*What the exercise asks*.
Give the lines below again exactly, starting with the line that holds "NaN (parse_numeric s)" and going on through the line that holds "(** ** Step 3: [feature_engineering] *)".

*Source data*.

(** * molcraft: key-value attention cache, causal masks, SMILES tokenizer
      and the autoregressive sampler

    A shallow embedding of the decode-time core of [molcraft]
    ([layers.py], [tokenizers.py], [samplers.py]) together with the
    properties of its specification.

    Conventions of the embedding:
    - a dense tensor of rank 2 or 3 is a nested list; a [tf.RaggedTensor]
      is a list of rows of different lengths;
    - [int32] tensor entries are [Z]; row ids and local ranks, which the
      code derives from row lengths, are [nat];
    - floating-point logits are idealised as rationals [Q]; the one
      place where the range of [float32] is modelled is the quotient
      [logits / temperature], which is an infinity beyond that range;
    - a Python call that can raise returns a [result];
    - TensorFlow operations the code calls on out-of-range indices
      ([tf.gather_nd], [tf.tensor_scatter_nd_update]) fail, as they do on
      the CPU kernels: the embedding returns [None] there. *)

From Stdlib Require Import ZArith QArith Strings.String Strings.Ascii List Bool Lia.
From stdpp Require Import base list option strings.

Open Scope Z_scope.

(** ** Python values and outcomes *)

Module Py.

(** The exception classes the embedding tells apart; the last two are
    [tf.errors.InvalidArgumentError] and
    [tf.errors.FailedPreconditionError]. *)
Inductive exn : Type :=
| ValueError
| TypeError
| InvalidArgumentError
| FailedPreconditionError.

(** The outcome of a call: a value, an exception, or -- for the loops
    the embedding runs on fuel -- no outcome within the fuel given. *)
Inductive result (A : Type) : Type :=
| Ok (a : A)
| Raise (e : exn)
| OutOfFuel.
Arguments Ok {A} a.
Arguments Raise {A} e.
Arguments OutOfFuel {A}.

Definition is_raise {A} (r : result A) : bool :=
  match r with Raise _ => true | _ => false end.

Definition and_then {A B} (m : result A) (f : A → result B) : result B :=
  match m with
  | Ok a => f a
  | Raise e => Raise e
  | OutOfFuel => OutOfFuel
  end.

(** The work a call performs, in the order it happens. *)
Inductive event : Type :=
| CreateVocab
| CreateLookupTables
| Tokenize
| InitializeAttentionCache
| ModelCall
| NextToken
| Detokenize.

#[global] Instance event_eq_dec : EqDecision event.
Proof. solve_decision. Defined.

(** A computation with its outcome and the trace of the work done up to
    the outcome. *)
Record M (A : Type) : Type := mkM { outcome : result A; trace : list event }.
Arguments mkM {A} outcome trace.
Arguments outcome {A} m.
Arguments trace {A} m.

Definition ret {A} (a : A) : M A := mkM (Ok a) [].
Definition bind {A B} (m : M A) (f : A → M B) : M B :=
  match outcome m with
  | Ok a => let m' := f a in mkM (outcome m') (trace m ++ trace m')
  | Raise e => mkM (Raise e) (trace m)
  | OutOfFuel => mkM OutOfFuel (trace m)
  end.

Definition raise {A} (e : exn) : M A := mkM (Raise e) [].
Definition tell (ev : event) : M unit := mkM (Ok ()) [ev].
Definition lift {A} (r : result A) : M A := mkM r [].

Definition when_ (b : bool) (m : M unit) : M unit := if b then m else ret ().

(** The arguments a caller may hand to a parameter annotated [int]:
    Python does not enforce the annotation. *)
Inductive obj : Type :=
| PyNone
| PyBool (b : bool)
| PyInt (z : Z)
| PyFloat (q : Q)
| PyStr (s : string).

(** [bool(x)] *)
Definition truthy (x : obj) : bool :=
  match x with
  | PyNone => false
  | PyBool b => b
  | PyInt z => negb (z =? 0)
  | PyFloat q => negb (Qeq_bool q 0)
  | PyStr s => negb (String.eqb s "")
  end.

(** [isinstance(x, int)]: [bool] is a subclass of [int]. *)
Definition isinstance_int (x : obj) : bool :=
  match x with
  | PyBool _ | PyInt _ => true
  | _ => false
  end.
(* ===================================================================== *)
(** ** The popup: helpers, stored stats and list actions *)
(* ===================================================================== *)

(** [truncateUrl(url, maxLength)] *)
Definition truncateUrl (url : string) (maxLength : nat) : string :=
  if (String.length url <=? maxLength)%nat then url
  else String.append (String.substring 0 maxLength url) "...".

(** The object literal [reasonMap] of [formatReason]. *)
Definition reasonMap : list (string * string) :=
  [
    ("whitelist", "✅ Whitelisted");
    ("blacklist", "🚫 Blacklisted");
    ("model_probability", "🤖 AI Analysis");
    ("ML Analysis", "🤖 AI Analysis");
    ("has_https", "🔒 Secured with HTTPS");
    ("no_https", "⚠️ Missing HTTPS");
    ("personal_domain_pattern", "⚠️ Suspicious Domain Pattern");
    ("ip_address_url", "⚠️ IP Address URL");
    ("no_suspicious_keywords", "✅ No Suspicious Keywords");
    ("sus_keyword", "🚫 Suspicious Keywords Found");
    ("long_url", "📏 URL Too Long");
    ("short_url", "🔗 Shortened URL");
    ("trusted_pattern", "🛡️ Trusted Pattern");
    ("score_adjusted_for_https", "🔒 HTTPS Bonus");
    ("score_adjusted_for_known_tld", "🌐 Known TLD");
    ("score_adjusted_for_short_url", "🔗 Short URL Penalty")
  ].

(** [reason.replace(/_/g, ' ')] *)
Fixpoint replace_underscores (s : string) : string :=
  match s with
  | EmptyString => EmptyString
  | String c s' =>
      String (if Ascii.eqb c "_" then " "%char else c) (replace_underscores s')
  end.
Definition isna (v : value) : bool :=
  match v with
  | NaN | NaT => true
  | _ => false
  end.

Definition notna (v : value) : bool := negb (isna v).

(** ** The pandas operations the program calls *)

(** [df.dropna(subset=...)]: a KeyError names the labels of [subset] that are
    not columns; otherwise the rows with no missing cell under [subset]. *)
Definition complete (subset : list string) (r : row) : bool :=
  forallb (λ c, notna (cell r c)) subset.

Definition dropna (subset : list string) (df : table) : result table :=
  match filter (λ c, c ∉ columns df) subset with
  | [] => Ok (DataFrame (columns df) (filter (λ r, complete subset r) (rows df)))
  | missing => Raise (KeyError missing)
  end.

(** [df[c] = series], the series given row by row. *)
Definition add_label (c : string) (cols : list string) : list string :=
  if decide (c ∈ cols) then cols else cols ++ [c].

Definition assign (c : string) (f : row → value) (df : table) : table :=
  DataFrame (add_label c (columns df)) (map (λ r, <[c := f r]> r) (rows df)).

Definition try_assign (c : string) (f : row → result value) (df : table)
  : result table :=
  rs ← traverse (λ r, v ← f r; Ok (<[c := v]> r)) (rows df);
  Ok (DataFrame (add_label c (columns df)) rs).

Section Pandas.

(** The text parsers of [pd.to_datetime] and [pd.to_numeric], and the reading
    of a number as an instant ([None]: out of bounds). *)
Variable parse_datetime : string → option timestamp.
Variable parse_numeric : string → option Q.
Variable datetime_of_number : Q → option timestamp.

(** [pd.to_datetime(_, errors='coerce')] on one cell. *)
Definition to_datetime (v : value) : value :=
  match v with
  | NaN | NaT => NaT
  | Str s => from_option Date NaT (parse_datetime s)
  | Num x => from_option Date NaT (datetime_of_number x)
  | Date t => Date t
  end.

(** [pd.to_numeric(_, errors='coerce')] on one cell; a column of
    timestamps is read as its int64 values, of which [NaT] is the least. *)
Definition to_numeric (v : value) : value :=
  match v with
  | NaN => NaN
  | Str s => from_option Num NaN (parse_numeric s)
  | Num x => Num x
  | Date t => Num (inject_Z (epoch_nanos t))
  | NaT => Num (inject_Z (- 2 ^ 63))
  end.

(** ** Step 2: [clean_data] *)

Definition date_cols : list string := ["startDate"; "endDate"; "registeredDate"].

Definition numeric_cols : list string :=
  ["price"; "startPrice"; "renewPrice"; "bidCount";
   "ahrefsDomainRating"; "alexaRanking"; "umbrellaRanking";
   "backlinksCount"; "cloudflareRanking"; "estibotValue";
   "extensionsTaken"; "keywordSearchCount"; "lastSoldPrice"].

(** [for col in cols: if col in df.columns: df[col] = f(df[col])] *)
Definition coerce_columns (f : value → value) (cols : list string) (df : table)
  : table :=
  foldl (λ df col,
           if decide (col ∈ columns df)
           then assign col (λ r, f (cell r col)) df
           else df)
        df cols.

Definition clean_data (df : table) : result table :=
  df ← dropna ["price"; "startPrice"; "registeredDate"] df;
  let df := coerce_columns to_datetime date_cols df in
  let df := coerce_columns to_numeric numeric_cols df in
  df ← dropna ["price"; "bidCount"] df;
  Ok df.

End Pandas.

(** ** Step 3: [feature_engineering] *)

(** [lambda x: len(x) if isinstance(x, str) else np.nan]; one character of
    the text per element of the string. *)
Definition domain_length (x : value) : value :=
  match x with
  | Str s => Num (inject_Z (Z.of_nat (String.length s)))
  | _ => NaN
  end.

(** [lambda x: current_year - x.year if pd.notnull(x) else np.nan]; a text
    or a number has no attribute [year]. *)
Definition domain_age (current_year : Z) (x : value) : result value :=
  match x with
  | NaN | NaT => Ok NaN
  | Date t => Ok (Num (inject_Z (current_year - year t)))
  | Str _ | Num _ => Raise AttributeError
  end.

(** [df['price'] - df['startPrice']] on one row.  The difference of two
    numbers is the exact one (see [exact_difference] for where the int64 or
    float64 subtraction of the columns gives it).  A missing number gives
    a missing number, also beside a text: on columns of objects pandas
    subtracts where both values are present.  Text does not support [-].
    (Columns of timestamps under these labels are outside the model: cells
    have no Timedelta.) *)
Definition price_diff (x y : value) : result value :=
  match x, y with
  | Num a, Num b => Ok (Num (a - b))
  | NaN, (NaN | Num _ | Str _) | (Num _ | Str _), NaN => Ok NaN
  | _, _ => Raise TypeError
  end.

*Problem solution*.
  | Str s => from_option Num NaN (parse_numeric s)
  | Num x => Num x
  | Date t => Num (inject_Z (epoch_nanos t))
  | NaT => Num (inject_Z (- 2 ^ 63))
  end.

(** ** Step 2: [clean_data] *)

Definition date_cols : list string := ["startDate"; "endDate"; "registeredDate"].

Definition numeric_cols : list string :=
  ["price"; "startPrice"; "renewPrice"; "bidCount";
   "ahrefsDomainRating"; "alexaRanking"; "umbrellaRanking";
   "backlinksCount"; "cloudflareRanking"; "estibotValue";
   "extensionsTaken"; "keywordSearchCount"; "lastSoldPrice"].

(** [for col in cols: if col in df.columns: df[col] = f(df[col])] *)
Definition coerce_columns (f : value → value) (cols : list string) (df : table)
  : table :=
  foldl (λ df col,
           if decide (col ∈ columns df)
           then assign col (λ r, f (cell r col)) df
           else df)
        df cols.

Definition clean_data (df : table) : result table :=
  df ← dropna ["price"; "startPrice"; "registeredDate"] df;
  let df := coerce_columns to_datetime date_cols df in
  let df := coerce_columns to_numeric numeric_cols df in
  df ← dropna ["price"; "bidCount"] df;
  Ok df.

End Pandas.

(** ** Step 3: [feature_engineering] *)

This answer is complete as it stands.